[Collected data entries]
(* ===== verification/SharedKvProofs.v ===== *)
(** * The row cache of the shared-KV kernels holds the row

    The workload a kernel object describes, in terms of [RowSpec], and the
    proof that CalcBatchCache and CalcS1GCache compute it: the kernels are a
    [RowModel] for the assignment engine.  CalcSplitInfo is proved to compute
    the split the row model relies on. *)

From S2P Require Import Prelude SplitTypes Assign Workload AssignProofs RowSpec SharedKv.

(** ** The workload of a kernel object *)

(** Cost of a block of [M] rows and [S] tokens, in units of 16 rows and 64
    tokens. *)
Definition unit_cost (M S : Z) : Z := 6 * ceil_div M 16 + 10 * ceil_div S 64.

Section Spec.
Context (k : Kernel).

Definition s1_of (b : Z) : Z := match GetS1SeqSize k b with Ok v => v | Fault _ => 0 end.
Definition s2_of (b : Z) : Z := match GetS2SeqSize k b with Ok v => v | Fault _ => 0 end.

Definition mask_of : MaskKind :=
  if attentionMode_ k =? 0 then NoMask
  else match to_SparseMode (oriMaskMode_ k) with BAND => Band (preToken_ k) | _ => Causal end.

Definition rows_of (b : Z) : Z := ceil_div (s1_of b * groupSize_ k) (mBaseSize_ k).
Definition tail_of (b : Z) : Z := (s1_of b * groupSize_ k) mod mBaseSize_ k.

(** M size of a row: the last row of a batch may be short. *)
Definition row_m (b r : Z) : Z :=
  if (r =? rows_of b - 1) && negb (tail_of b =? 0) then tail_of b else mBaseSize_ k.

Definition tokens (b r : Z) : Z * Z :=
  row_tokens mask_of (mBaseSize_ k) (groupSize_ k) (s1_of b) (s2_of b) r.

(** The row attends to at least one token. *)
Definition attends (b r : Z) : bool :=
  (0 <=? r) && (r <? rows_of b) && (0 <? s2_of b) && (0 <=? (tokens b r).2).

(** Tokens of the window part and of the compressed part. *)
Definition win_len (b r : Z) : Z :=
  if attends b r then (tokens b r).2 - (tokens b r).1 + 1 else 0.
(** ** What the parameter checks establish *)

(** An object that Prepare has accepted; [paired] when the cores work in pairs
    on an interval. *)
Record Accepted (k : Kernel) : Prop := {
  ac_heads : kvHeadNum_ k = 1;
  ac_fd : supportFd k = false;
  ac_s1g : isS1G_ k = true;
  ac_mask : attentionMode_ k = 0 \/
    (attentionMode_ k = 1 /\ to_SparseMode (oriMaskMode_ k) = RIGHT_DOWN_CAUSAL /\
     preToken_ k = INT64_MAX) \/
    (attentionMode_ k = 1 /\ to_SparseMode (oriMaskMode_ k) = BAND /\
     preToken_ k = 127 /\ nextToken_ k = 0);
  ac_cmp : hasCmpKv_ k = true ->
    (cmpRatio_ k = 4 \/ cmpRatio_ k = 128) /\
    (cmpTopK_ k = 0 \/ cmpTopK_ k = 512 \/ cmpTopK_ k = 1024);
  ac_group : groupSize_ k = 64 \/ groupSize_ k = 128;
  ac_m : mBaseSize_ k = 64 \/ mBaseSize_ k = 128;
  ac_sb : s2BaseSize_ k = 512 \/ s2BaseSize_ k = 128;
  ac_data : is_Some (tensor_data (metaData_ k))
}.

Lemma kvq_CheckSingleParam_spec k :
  CheckSingleParam k = true ->
  aicCoreNum_ k <> 0 /\ aivCoreNum_ k <> 0 /\ 0 <= batchSize_ k /\ kvHeadNum_ k = 1 /\
  winLeft_ k = 127 /\ is_Some (tensor_data (metaData_ k)) /\
  (queryHeadNum_ k = 64 \/ queryHeadNum_ k = 128) /\
  (layoutQuery_ k = "TND" \/ layoutQuery_ k = "BSND") /\
  (to_SparseMode (oriMaskMode_ k) = DEFAULT_MASK \/
   to_SparseMode (oriMaskMode_ k) = RIGHT_DOWN_CAUSAL \/ to_SparseMode (oriMaskMode_ k) = BAND).
Proof.
  unfold CheckSingleParam. destruct (metaData_ k) as [t|] eqn:Em; [|done].
  destruct (GetDimSize0 t), (GetData t) eqn:Ed; try done. intros H. checks H.
  rewrite <- (to_SparseMode_u32 (oriMaskMode_ k)).
  zify_tests. repeat split; try done; try lia.
  - apply andb_false_iff in E6. rewrite !negb_false_iff, !String.eqb_eq in E6. done.
  - apply andb_false_iff in E4 as [E4|E4]; [apply andb_false_iff in E4 as [E4|E4]|];
      apply negb_false_iff, Z.eqb_eq in E4; rewrite E4; cbv; auto.
Qed.
(* ===== verification/QliMeta.v ===== *)
(** * The vllm_quant_lightning_indexer metadata kernel

    VllmQuantLightningIndexerMetadataCpuKernel.  Its rows have one part, over
    compressed keys, and its block cost depends on the chip; the routines that
    distribute rows over cores are those of Assign. *)

From S2P Require Import Prelude SplitTypes Assign Metadata SasMeta KvqMeta.

Module Qli.

Definition LI_METADATA_SIZE : Z := 8.

Definition NORMAL_BLOCK : Z := 0.
Definition TAIL_BLOCK : Z := 1.

(** The enumerator [ASCEND910B] of this kernel is [ASCEND910] of the shared
    type. *)
Record Kernel := mkKernel {
  actSeqLenQ_ : option Tensor;
  actSeqLenKey_ : option Tensor;
  metaData_ : option Tensor;
  socVersion_ : string;
  supportFd_ : bool;
  cmpRatio_ : Z;
  aicCoreNum_ : Z;
  aivCoreNum_ : Z;
  batchSize_ : Z;
  maxSeqlenQ_ : Z;
  maxSeqlenK_ : Z;
  numHeadsQ_ : Z;
  numHeadsK_ : Z;
  headDim_ : Z;
  queryQuantMode_ : Z;
  keyQuantMode_ : Z;
  sparseCount_ : Z;
  layoutQuery_ : string;
  layoutKey_ : string;
  sparseMode_ : Z;
  attentionMode_ : Z;
  validSocVersion_ : ValidSocVersion;
  preToken_ : Z;
  nextToken_ : Z;
  groupSize_ : Z;
  mBaseSize_ : Z;
  s2BaseSize_ : Z;
  isS1G_ : bool;
  isActQBatchPlus : bool
}.
#[global] Instance Kernel_eta : Eta Kernel := fun k =>
  mkKernel (actSeqLenQ_ k) (actSeqLenKey_ k) (metaData_ k) (socVersion_ k) (supportFd_ k)
    (cmpRatio_ k) (aicCoreNum_ k) (aivCoreNum_ k) (batchSize_ k) (maxSeqlenQ_ k) (maxSeqlenK_ k)
    (numHeadsQ_ k) (numHeadsK_ k) (headDim_ k) (queryQuantMode_ k) (keyQuantMode_ k)
    (sparseCount_ k) (layoutQuery_ k) (layoutKey_ k) (sparseMode_ k) (attentionMode_ k)
    (validSocVersion_ k) (preToken_ k) (nextToken_ k) (groupSize_ k) (mBaseSize_ k)
    (s2BaseSize_ k) (isS1G_ k) (isActQBatchPlus k).

Definition new_Kernel : Kernel :=
  mkKernel None None None "" false 4 24 48 0 0 0 0 0 0 0 0 0 "BSND" "BSND" 0 0 ASCEND910
    INT64_MAX INT64_MAX 0 256 0 true false.

Record S1GCache := mkS1GCache {
  sg_bIdx : Z;
  sg_s1GIdx : Z;
  s2Start : Z;
  s2End : Z;
  s1GCost : Z;
  s1GLastBlockCost : Z;
  s1GBlock : Z;
  s1GNormalBlockCost : Z
}.
#[global] Instance S1GCache_eta : Eta S1GCache := fun g =>
  mkS1GCache (sg_bIdx g) (sg_s1GIdx g) (s2Start g) (s2End g) (s1GCost g) (s1GLastBlockCost g)
    (s1GBlock g) (s1GNormalBlockCost g).

Definition new_S1GCache : S1GCache := mkS1GCache 0 0 0 0 0 0 0 0.

Section Rows.
Implicit Types (k : Kernel) (g : S1GCache) (si : SplitInfo) (bc : BatchCache).

(** ** Sequence sizes *)

Definition GetS1SeqSize k (bIdx : Z) : res Z :=
  match tensor_data (actSeqLenQ_ k) with
  | None => Ok (u32 (maxSeqlenQ_ k))
  | Some s1Ptr =>
      if String.eqb (layoutQuery_ k) "TND" then
        if isActQBatchPlus k then
          v1 ← vget s1Ptr (u32 (bIdx + 1));
          v0 ← vget s1Ptr bIdx;
          Ok (u32 (v1 - v0))
        else if bIdx =? 0 then v ← vget s1Ptr bIdx; Ok (u32 v)
        else
          v1 ← vget s1Ptr bIdx;
          v0 ← vget s1Ptr (u32 (bIdx - 1));
          Ok (u32 (v1 - v0))
      else v ← vget s1Ptr bIdx; Ok (u32 v)
  end.

Definition GetS2SeqSize k (bIdx : Z) : res Z :=
  match tensor_data (actSeqLenKey_ k) with
  | None => Ok (u32 (i32 (maxSeqlenK_ k * cmpRatio_ k)))
  | Some s2Ptr =>
      if String.eqb (layoutKey_ k) "TND" then
        if bIdx =? 0 then v ← vget s2Ptr bIdx; Ok (u32 v)
        else
          v1 ← vget s2Ptr bIdx;
          v0 ← vget s2Ptr (u32 (bIdx - 1));
          Ok (u32 (v1 - v0))
      else v ← vget s2Ptr bIdx; Ok (u32 v)
  end.

(** ** Basic blocks *)

Definition CalcSplitInfo_batch k (bIdx : Z) si : res SplitInfo :=
  s1Size ← GetS1SeqSize k bIdx;
  s2Full ← GetS2SeqSize k bIdx;
  s2Size ← udiv s2Full (u32 (cmpRatio_ k));
  n1 ← udiv (u32 (u32 (s1Size * groupSize_ k) + u32 (mBaseSize_ k - 1))) (mBaseSize_ k);
  v1 ← vset (s1GBaseNum si) bIdx n1;
  t1 ← umod (u32 (s1Size * groupSize_ k)) (mBaseSize_ k);
  v2 ← vset (s1GTailSize si) bIdx t1;
  n2 ← udiv (u32 (s2Size + s2BaseSize_ k - 1)) (s2BaseSize_ k);
  v3 ← vset (s2BaseNum si) bIdx n2;
  t2 ← umod s2Size (s2BaseSize_ k);
  v4 ← vset (s2TailSize si) bIdx t2;
  let si := si <| s1GBaseNum := v1 |> <| s1GTailSize := v2 |>
               <| s2BaseNum := v3 |> <| s2TailSize := v4 |> in
  Ok (if negb (n1 =? 0) && negb (n2 =? 0) then si <| isKvSeqAllZero := false |> else si).

Definition CalcSplitInfo k si : res SplitInfo :=
  for_range (u32 (batchSize_ k)) (CalcSplitInfo_batch k) si.

(** ** Masks *)

Definition CalcPreTokenLeftUp k (s1Size s2Size : Z) : Z :=
  match to_SparseMode (sparseMode_ k) with
  | BAND => i64 (s1Size - s2Size + preToken_ k)
  | _ => preToken_ k
  end.

Definition CalcNextTokenLeftUp k (s1Size s2Size : Z) : Z :=
  match to_SparseMode (sparseMode_ k) with
  | DEFAULT_MASK | ALL_MASK | LEFT_UP_CAUSAL => nextToken_ k
  | RIGHT_DOWN_CAUSAL => s2Size - s1Size
  | BAND => i64 (s2Size - s1Size + nextToken_ k)
  | SPARSE_BUTT => nextToken_ k
  end.

(** ** Block costs *)

Definition CalcCost k (basicM basicS2 : Z) : res Z :=
  alignBasicM ← udiv basicM (groupSize_ k);
  match validSocVersion_ k with
  | ASCEND910 =>
      let alignBasicS2 := if basicS2 <=? 1024 then u32 (1536 + basicS2) / 2
                          else u32 (2560 + basicS2) / 2 in
      Ok (u32 (alignBasicM * alignBasicS2))
  | _ =>
      let alignBasicM := Z.shiftr (u32 (basicM + 16 - 1)) 4 in
      let alignBasicS2 := Z.shiftr (u32 (basicS2 + 64 - 1)) 6 in
      Ok (u32 (6 * alignBasicM + 10 * alignBasicS2))
  end.

Definition CalcCostTable k (s1NormalSize s2NormalSize s1GTailSize s2TailSize : Z) : res BlockCost :=
  let t : BlockCost := fun _ _ => 0 in
  c ← CalcCost k s1NormalSize s2NormalSize;
  let t := tset t NORMAL_BLOCK NORMAL_BLOCK c in
  c ← (if s1GTailSize =? 0 then Ok 0 else CalcCost k s1GTailSize s2NormalSize);
  let t := tset t TAIL_BLOCK NORMAL_BLOCK c in
  c ← (if s2TailSize =? 0 then Ok 0 else CalcCost k s1NormalSize s2TailSize);
  let t := tset t NORMAL_BLOCK TAIL_BLOCK c in
  c ← (if (s1GTailSize =? 0) || (s2TailSize =? 0) then Ok 0 else CalcCost k s1GTailSize s2TailSize);
  Ok (tset t TAIL_BLOCK TAIL_BLOCK c).

(** ** Tokens and blocks of a row *)

Definition CalcS2TokenRange k (s1GIdx : Z) bc : res (Z * Z) :=
  if attentionMode_ k =? 0 then Ok (0, s2Size bc)
  else
    let s1GFirstToken := i64 (s1GIdx * mBaseSize_ k) in
    let s1GLastToken :=
      Z.min (i64 (s1GFirstToken + mBaseSize_ k)) (i64 (s1Size bc * groupSize_ k)) - 1 in
    '(s1FirstToken, s1LastToken) ←
      (if isS1G_ k then
         f ← sdiv s1GFirstToken (groupSize_ k);
         l ← sdiv s1GLastToken (groupSize_ k);
         Ok (f, l)
       else
         gf ← sdiv s1GFirstToken (s1Size bc);
         gl ← sdiv s1GLastToken (s1Size bc);
         if gf =? gl then
           f ← smod s1GFirstToken (s1Size bc);
           l ← smod s1GLastToken (s1Size bc);
           Ok (f, l)
         else Ok (0, s1Size bc));
    Ok (i64 (s1FirstToken - preTokenLeftUp bc), i64 (s1LastToken + nextTokenLeftUp bc)).

Definition CalcBatchCache k (bIdx : Z) si bc : res BatchCache :=
  s1 ← GetS1SeqSize k bIdx;
  s2 ← GetS2SeqSize k bIdx;
  t1 ← vget (s1GTailSize si) bIdx;
  t2 ← vget (s2TailSize si) bIdx;
  t ← CalcCostTable k (mBaseSize_ k) (s2BaseSize_ k) t1 t2;
  Ok (bc <| bc_bIdx := bIdx |> <| s1Size := s1 |> <| s2Size := s2 |>
         <| preTokenLeftUp := CalcPreTokenLeftUp k s1 s2 |>
         <| nextTokenLeftUp := CalcNextTokenLeftUp k s1 s2 |>
         <| bc_typeCost := t |>).

Definition empty_row g : S1GCache :=
  g <| s1GBlock := 0 |> <| s1GCost := 0 |> <| s1GLastBlockCost := 0 |> <| s1GNormalBlockCost := 0 |>.

(** Cost of a row with [s2CmpLength > 0] compressed tokens. *)
Definition row_costs k (s1GIdx : Z) si bc (s2CmpLength : Z) g : res S1GCache :=
  s2Tail ← umod s2CmpLength (s2BaseSize_ k);
  let g := g <| s1GBlock := u32 (s2End g - s2Start g) |> in
  let curTailS2Num := if negb (s2Tail =? 0) then 1 else 0 in
  let curNormalS2Num := u32 (s1GBlock g - curTailS2Num) in
  tail ← vget (s1GTailSize si) (bc_bIdx bc);
  t ← CalcCostTable k (mBaseSize_ k) (s2BaseSize_ k) tail s2Tail;
  rows ← vget (s1GBaseNum si) (bc_bIdx bc);
  let m := if (s1GIdx =? u32 (rows - 1)) && negb (tail =? 0) then TAIL_BLOCK else NORMAL_BLOCK in
  Ok (g <| s1GCost := i64 (t m NORMAL_BLOCK * curNormalS2Num + t m TAIL_BLOCK * curTailS2Num) |>
        <| s1GLastBlockCost := if curTailS2Num >? 0 then t m TAIL_BLOCK else t m NORMAL_BLOCK |>
        <| s1GNormalBlockCost := t m NORMAL_BLOCK |>).

Definition CalcS1GCache k (s1GIdx : Z) si bc g : res S1GCache :=
  let g := g <| sg_bIdx := bc_bIdx bc |> <| sg_s1GIdx := s1GIdx |> in
  n1 ← vget (s1GBaseNum si) (bc_bIdx bc);
  n2 ← (if n1 =? 0 then Ok 0 else vget (s2BaseNum si) (bc_bIdx bc));
  if (n1 =? 0) || (n2 =? 0) then Ok (empty_row g)
  else
    '(first, last) ← CalcS2TokenRange k s1GIdx bc;
    let s2FirstToken := Clip first 0 (u32 (s2Size bc - 1)) in
    let s2LastToken := Clip last 0 (u32 (s2Size bc - 1)) in
    n ← sdiv (s2LastToken - s2FirstToken + 1) (cmpRatio_ k);
    let s2CmpLength := u32 n in
    e ← (if s2CmpLength =? 0 then Ok 0
         else udiv (u32 (s2CmpLength + s2BaseSize_ k - 1)) (s2BaseSize_ k));
    let g := g <| s2Start := 0 |> <| s2End := e |> in
    if s2Start g >=? s2End g then Ok (empty_row g)
    else row_costs k s1GIdx si bc s2CmpLength g.
End Rows.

TASK – Your answer should consist only of the lines above between the line holding "let alignBasicS2 := Z.shiftr" and the line holding "else Ok (0, s1Size bc));", inclusive, each transcribed exactly.

TASK SOLUTION –
      let alignBasicS2 := Z.shiftr (u32 (basicS2 + 64 - 1)) 6 in
      Ok (u32 (6 * alignBasicM + 10 * alignBasicS2))
  end.

Definition CalcCostTable k (s1NormalSize s2NormalSize s1GTailSize s2TailSize : Z) : res BlockCost :=
  let t : BlockCost := fun _ _ => 0 in
  c ← CalcCost k s1NormalSize s2NormalSize;
  let t := tset t NORMAL_BLOCK NORMAL_BLOCK c in
  c ← (if s1GTailSize =? 0 then Ok 0 else CalcCost k s1GTailSize s2NormalSize);
  let t := tset t TAIL_BLOCK NORMAL_BLOCK c in
  c ← (if s2TailSize =? 0 then Ok 0 else CalcCost k s1NormalSize s2TailSize);
  let t := tset t NORMAL_BLOCK TAIL_BLOCK c in
  c ← (if (s1GTailSize =? 0) || (s2TailSize =? 0) then Ok 0 else CalcCost k s1GTailSize s2TailSize);
  Ok (tset t TAIL_BLOCK TAIL_BLOCK c).

(** ** Tokens and blocks of a row *)

Definition CalcS2TokenRange k (s1GIdx : Z) bc : res (Z * Z) :=
  if attentionMode_ k =? 0 then Ok (0, s2Size bc)
  else
    let s1GFirstToken := i64 (s1GIdx * mBaseSize_ k) in
    let s1GLastToken :=
      Z.min (i64 (s1GFirstToken + mBaseSize_ k)) (i64 (s1Size bc * groupSize_ k)) - 1 in
    '(s1FirstToken, s1LastToken) ←
      (if isS1G_ k then
         f ← sdiv s1GFirstToken (groupSize_ k);
         l ← sdiv s1GLastToken (groupSize_ k);
         Ok (f, l)
       else
         gf ← sdiv s1GFirstToken (s1Size bc);
         gl ← sdiv s1GLastToken (s1Size bc);
         if gf =? gl then
           f ← smod s1GFirstToken (s1Size bc);
           l ← smod s1GLastToken (s1Size bc);
           Ok (f, l)
         else Ok (0, s1Size bc));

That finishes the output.